On the anniversary of the first United States manned spaceflight, Matthew Kresal spares a thought for those back on Earth...


The Space Race of the 1960s has proven to be great fodder for filmmakers, from documentaries like For All Mankind to dramas like Apollo 13 and The Right Stuff. One topic that hasn't received much attention is those left behind: the wives of the astronauts. Lily Koppel's 2013 book The Astronaut Wives Club went some way toward rectifying that. Two years later the announcement that it would be an event series on ABC promised to bring their stories to a broader audience. How well did it do that, however?

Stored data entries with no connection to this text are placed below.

Lemma scan_terminated lines m rest last row :
  Forall (λ l, Forall is_marker l ∧ Z.of_nat (length l) = m) lines →
  last = 0 ∨ last = m + 1 →
  m + 1 ≤ INT_MAX → row + Z.of_nat (length lines) ≤ INT_MAX →
  scan (terminated lines ++ rest) (mkCounters last 0 row)
  = scan rest (mkCounters (if lines is [] then last else m + 1) 0
                          (row + Z.of_nat (length lines))).
Proof.
  intros Hlines. revert last row.
  induction Hlines as [|l lines [Hl Hm] _ IH]; intros last row Hlast Hmax Hrow.
  - simpl. by rewrite Z.add_0_r.
  - unfold terminated. simpl. rewrite <- !app_assoc. simpl.
    simpl in Hrow. rewrite scan_line by (done || lia).
    fold (terminated lines). rewrite Hm. rewrite IH by lia.
    do 2 f_equal; [by destruct lines|lia].
Qed.

Lemma length_terminated lines m :
  Forall (λ l, Forall is_marker l ∧ Z.of_nat (length l) = m) lines →
  Z.of_nat (length (terminated lines)) = Z.of_nat (length lines) * (m + 1).
Proof.
  induction 1 as [|l lines [_ Hm] _ IH]; [done|].
  unfold terminated in *. simpl. rewrite !length_app. simpl. lia.
Qed.

Lemma separated_cons l lines : separated (l :: lines) = l ++ sep_tail lines.
Proof. destruct lines; simpl; [by rewrite app_nil_r|done]. Qed.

The screen version of The Astronaut Wives Club certainly had plenty going for it. The casting, for a start, is phenomenal. There's JoAnna Garcia Swisher as the down-home Betty Grissom and Dominique McElligott as the stoic Louise Shepard. Next, there's the duo of Azure Parsons stuttering Annie Glenn and Yvonne Strahovski as the driven Rene Carpenter. Rounding off the wives are Erin Cummings as the slightly weary but matronly Marge Slayton, Odette Annable as the pilot turned reluctant housewife Trudy Cooper and Zoe Boyle as Jo Schirra. It's a strong central cast, with the chemistry between the women being a significant part of why it works as well as it does.



The supporting cast is more of a mixed bag, though. The seven astronaut husbands are a prime example, with some such as Sam Reid as John Glenn and Joel Johnstone as Gus Grissom, faring better than others. Luke Kirby's composite Life Magazine writer Max Kaplan, as well as Evan Handler as NASA's Dunk Pringle, offers up the public relations perspective rather nicely, though Handler's Pringle feels like a walking, talking cliche at times. Various other astronaut wives, including Antonia Bernath as Susan Borman and Nora Zehetner as Marilyn See, pop up throughout the series, expanding the cast just as NASA's later astronauts do, even if those playing their spacefaring husbands don't prove up to much at times (see Jon Abrahams unconvincing Frank Borman in the penultimate episode). It's a decent cast if a bit of a mixed one at times.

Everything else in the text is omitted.